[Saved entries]
──────────
(* ===== verification/FencePaths.v ===== *)
(** * Paths and races in a trace (scfence/scfence.cc)

    To make one action happen before another, the fence inference looks for the paths
    of reads-from and sequenced-before edges between them: synchronization along any of
    them establishes the order. This file models that search and the plugin's search for
    data races, on the trace split by threads that the SC generator leaves behind. *)

From S2P Require Import Prelude ClockVector Action HashTable Promise CycleGraph NodeStack Schedule DataRace ExecState ModOrder Step Evolution Scenarios Librace Interface Model Litmus SCAnalysis Inference.

Section paths.
(** The execution and its trace by threads ([dup_threadlists]). *)
Context (s : Exec) (dup : list (list ptr)).

(** ** The search for paths *)

(** The loop that collects the reads of a thread up to the sequence number [n]. *)
Fixpoint reads_upto (n : N) (l : list ptr) : result (list ptr) :=
  match l with
  | [] => Ok []
  | act :: l =>
      a ← act_of s act;
      if (n <? a_seq_number a)%N then Ok []
      else rest ← reads_upto n l; Ok (if is_read a then act :: rest else rest)
  end.

(** The search for a read of the path that the write comes after in its own thread. *)
Fixpoint has_loop (w : ModelAction) (path : list ptr) : result bool :=
  match path with
  | [] => Ok false
  | addedRead :: path =>
      a ← act_of s addedRead;
      if bool_decide (id_to_int (a_tid w) = id_to_int (a_tid a)) && (a_seq_number a <=? a_seq_number w)%N
      then Ok true else has_loop w path
  end.

(** What becomes of the path on the top of the stack. *)
Inductive path_outcome := Dropped | Found | Extended (paths : list (list ptr)).
#[global] Instance path_outcome_eq_dec : EqDecision path_outcome.
Proof. solve_decision. Defined.

Definition path_step (idx1 : nat) (seq1 : N) (path : list ptr) : result path_outcome :=
  read ← at_index path 0;
  r ← act_of s read;
  write ← deref (a_reads_from r);
  w ← act_of s write;
  if (a_seq_number w =? 0)%N then Ok Dropped
  else
    loop ← has_loop w path;
    if (loop : bool) then Ok Dropped
    else if bool_decide (id_to_int (a_tid w) = idx1) && (seq1 <=? a_seq_number w)%N then Ok Found
    else
      list ← at_index dup (id_to_int (a_tid w));
      reads ← reads_upto (a_seq_number w) list;
      Ok (Extended (map (λ act, act :: path) reads)).

(** The loop over the stack, whose top is the head of the list; a path is a list of
    reads, the first one first. *)
Fixpoint rf_sb_loop (fuel : nat) (idx1 : nat) (seq1 : N) (stack paths : list (list ptr)) : result (list (list ptr)) :=
  match stack with
  | [] => Ok paths
  | path :: stack =>
      match fuel with
      | O => Err OutOfFuel
      | S fuel =>
          o ← path_step idx1 seq1 path;
          match o with
          | Dropped => rf_sb_loop fuel idx1 seq1 stack paths
          | Found => rf_sb_loop fuel idx1 seq1 stack (paths ++ [path])
          | Extended l => rf_sb_loop fuel idx1 seq1 (rev l ++ stack) paths
          end
      end
  end.

Definition get_rf_sb_paths (fuel : nat) (act1 act2 : ptr) : result (list (list ptr)) :=
  a1 ← act_of s act1;
  a2 ← act_of s act2;
  list1 ← at_index dup (id_to_int (a_tid a1));
  list2 ← at_index dup (id_to_int (a_tid a2));
  if bool_decide (list1 = []) || bool_decide (list2 = []) then Ok []
  else
    reads ← reads_upto (a_seq_number a2) list2;
    rf_sb_loop fuel (id_to_int (a_tid a1)) (a_seq_number a1) (rev (map (λ act, [act]) reads)) [].

(** Whether each read of a path but the first reads from the read before it, which is
    then a read-modify-write. *)
Fixpoint isReleaseSequence (path : list ptr) : result bool :=
  match path with
  | [] | [_] => Ok true
  | next_read :: (read :: _) as l =>
      rest ← isReleaseSequence l;
      if (rest : bool) then r ← act_of s read; Ok (bool_decide (a_reads_from r = Some next_read)) else Ok false
  end.

(** ** Data races *)

(** One list of the accesses collected so far: the access goes to the list of its location. *)
Definition add_to_list (act : ptr) (a : ModelAction) (list : list ptr) (st : Datatypes.list (Datatypes.list ptr) * bool)
    : result (Datatypes.list (Datatypes.list ptr) * bool) :=
  let '(opList, foundIt) := st in
  listAct ← at_index list 0;
  la ← act_of s listAct;
  if (a_location la =? a_location a)%N then Ok (opList ++ [list ++ [act]], true) else Ok (opList ++ [list], foundIt).

(** One round of the loop that collects the plain accesses by location. *)
Definition collect_op (act : ptr) (opList : list (list ptr)) : result (list (list ptr)) :=
  a ← act_of s act;
  if bool_decide (a_original_order a ≠ memory_order_normal) then Ok opList
  else
    '(opList, foundIt) ← foldM (add_to_list act a) opList ([], false);
    Ok (if (foundIt : bool) then opList else opList ++ [[act]]).

Definition unordered (p q : ptr) : result bool :=
  a ← act_of s p;
  b ← act_of s q;
  h ← happens_before a b;
  if (h : bool) then Ok false else h ← happens_before b a; Ok (negb h).

(** The first pair of a list that is not ordered by happens-before. *)
Fixpoint race_in (list : list ptr) : result (option (ptr * ptr)) :=
  match list with
  | [] => Ok None
  | raceAct1 :: list =>
      r ← until (λ raceAct2, u ← unordered raceAct1 raceAct2; Ok (if (u : bool) then Some (raceAct1, raceAct2) else None)) list;
      match r with Some x => Ok (Some x) | None => race_in list end
  end.

(** [checkDataRace]: the two accesses it stores through its arguments, or none. *)
Definition checkDataRace (list : list ptr) : result (option (ptr * ptr)) :=
  opList ← foldM collect_op list [];
  if bool_decide (opList = []) then Ok None else until race_in opList.

(** ** Neighbours in the program order *)

(** [std::find]; the length of the list stands for [end()]. *)
Definition find_index (p : ptr) (l : list ptr) : nat :=
  match list_find (λ q, q = p) l with Some (i, _) => i | None => length l end.

Definition sbPrevAction (act : ptr) : result ptr :=
  a ← act_of s act;
  list ← at_index dup (id_to_int (a_tid a));
  match find_index act list with O => Err OutOfBounds | S i => at_index list i end.
Definition sbNextAction (act : ptr) : result ptr :=
  a ← act_of s act;
  list ← at_index dup (id_to_int (a_tid a));
  at_index list (S (find_index act list)).
End paths.

(** ** The paths that are meant *)

Section spec.
Context (s : Exec) (dup : list (list ptr)).

(** The action that a read reads from. *)
Definition write_of (p : ptr) : option ModelAction := r ← x_acts s !! p; w ← a_reads_from r; x_acts s !! w.

(** A read of the trace that is not after [w] in the program order. *)
Definition read_before (p : ptr) (w : ModelAction) : Prop :=
  ∃ l a, dup !! a_tid w = Some l ∧ p ∈ l ∧ x_acts s !! p = Some a ∧ is_read a = true ∧ (a_seq_number a <= a_seq_number w)%N.
(** A write that is not before [a1] in the program order. *)
Definition from_start (a1 w : ModelAction) : Prop := a_tid w = a_tid a1 ∧ (a_seq_number a1 <= a_seq_number w)%N.
(** [w] is before all reads of its thread in [path]. *)
Definition acyclic (w : ModelAction) (path : list ptr) : Prop :=
  ∀ r a, r ∈ path → x_acts s !! r = Some a → a_tid a = a_tid w → (a_seq_number w < a_seq_number a)%N.

(** A path from [a1] to [a2]: its last read is not after [a2]; each of its reads reads
    from an initialized write, which the read before it in the path is not after; the
    write of the first read is the only one that belongs to the thread of [a1] and is not
    before it; and no write is after a read that follows it in the path. *)
Record rf_sb_path (a1 a2 : ModelAction) (path : list ptr) : Prop := {
  rp_last : ∃ r, last path = Some r ∧ read_before r a2;
  rp_write : ∀ i r, path !! i = Some r → ∃ w, write_of r = Some w ∧ a_seq_number w ≠ 0%N ∧
    acyclic w (drop i path) ∧ (from_start a1 w ↔ i = 0);
  rp_link : ∀ i p r w, path !! i = Some p → path !! S i = Some r → write_of r = Some w → read_before p w
}.

(** Traces for which the search is meant: the lists hold the actions of their threads in
    order of sequence numbers, and reads read from actions of the trace. *)
Record wf_lists : Prop := {
  wl_act : ∀ t l p, dup !! t = Some l → p ∈ l → ∃ a, x_acts s !! p = Some a ∧ a_tid a = t ∧
    (is_read a = true → ∃ w, write_of p = Some w ∧ (a_seq_number w ≠ 0%N → a_tid w < length dup));
  wl_sorted : ∀ t l i j p q a b, dup !! t = Some l → l !! i = Some p → l !! j = Some q → x_acts s !! p = Some a →
    x_acts s !! q = Some b → i < j → (a_seq_number a <= a_seq_number b)%N ∧ (is_read a = true → is_read b = true → a_seq_number a ≠ a_seq_number b)
}.

Context (a1 a2 : ModelAction).

(** The paths on the stack, which have yet to reach [a1]. *)
Inductive partial : list ptr → Prop :=
  | partial_last p : read_before p a2 → partial [p]
  | partial_cons p r path w :
      partial (r :: path) → write_of r = Some w → a_seq_number w ≠ 0%N → acyclic w (r :: path) → ¬ from_start a1 w →
      read_before p w → partial (p :: r :: path).

(** The first read of a path reads from a write that completes it. *)
Definition completed (path : list ptr) : Prop :=
  ∃ p l w, path = p :: l ∧ write_of p = Some w ∧ a_seq_number w ≠ 0%N ∧ acyclic w path ∧ from_start a1 w.

Lemma rf_sb_path_partial path : rf_sb_path a1 a2 path ↔ partial path ∧ completed path.
Proof.
  split.
  - intros [Hl Hw Hk]. destruct path as [|p path]; [by destruct Hl as (r & ? & _)|]. split.
    + assert (∀ i r, (p :: path) !! S i = Some r → ∃ w, write_of r = Some w ∧ a_seq_number w ≠ 0%N ∧
        acyclic w (drop (S i) (p :: path)) ∧ ¬ from_start a1 w) as Hw'.
      { intros i r Hr. destruct (Hw _ _ Hr) as (w & ? & ? & ? & Hs). exists w. split_and!; [done..|]. by intros ?%Hs. }
      clear Hw. revert p Hl Hw' Hk. induction path as [|r path IH]; intros p (q & Hq & Hb) Hw Hk.
      * injection Hq as ->. by constructor.
      * destruct (Hw 0 r eq_refl) as (w & H1 & H2 & H3 & H4). apply (partial_cons _ _ _ w); [|done..|by apply (Hk 0 p r)].
        apply IH; [by exists q|by intros i; apply (Hw (S i))|by intros i; apply (Hk (S i))].
    + destruct (Hw 0 p eq_refl) as (w & ? & ? & ? & Hs). exists p, path, w. split_and!; [done..|by apply Hs].
  - intros [Hp (p & l & w & -> & H1 & H2 & H3 & H4)]. 
    assert (∀ path, partial path → (∃ r, last path = Some r ∧ read_before r a2) ∧
      (∀ i r, path !! S i = Some r → ∃ w, write_of r = Some w ∧ a_seq_number w ≠ 0%N ∧ acyclic w (drop (S i) path) ∧ ¬ from_start a1 w) ∧
      (∀ i p r w, path !! i = Some p → path !! S i = Some r → write_of r = Some w → read_before p w)) as Hall.
    { induction 1 as [q Hq|q r path w' Hp' (IH1 & IH2 & IH3) E1 E2 E3 E4 E5].
      - split_and!; [by exists q|done|]. by intros [|i].
      - split_and!; [done| |].
        + intros [|i] r' Hr'; [|by apply IH2]. injection Hr' as <-. by exists w'.
        + intros [|i] p' r' w'' Hp'' Hr' Hw''; [|by eapply IH3]. injection Hp'' as <-. injection Hr' as <-. congruence. }
    destruct (Hall _ Hp) as (G1 & G2 & G3). split; [done| |done].
    intros [|i] r Hr.
    + injection Hr as <-. exists w. by split_and!.
    + destruct (G2 i r Hr) as (w' & ? & ? & ? & ?). exists w'. split_and!; [done..|]. split; [done|lia].
Qed.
──────────
Task to carry out:
Up to and including the line with "(** The execution", output each line of the entries above exactly, starting from the first.

Response area:
(* ===== verification/FencePaths.v ===== *)
(** * Paths and races in a trace (scfence/scfence.cc)

    To make one action happen before another, the fence inference looks for the paths
    of reads-from and sequenced-before edges between them: synchronization along any of
    them establishes the order. This file models that search and the plugin's search for
    data races, on the trace split by threads that the SC generator leaves behind. *)

From S2P Require Import Prelude ClockVector Action HashTable Promise CycleGraph NodeStack Schedule DataRace ExecState ModOrder Step Evolution Scenarios Librace Interface Model Litmus SCAnalysis Inference.

Section paths.
(** The execution and its trace by threads ([dup_threadlists]). *)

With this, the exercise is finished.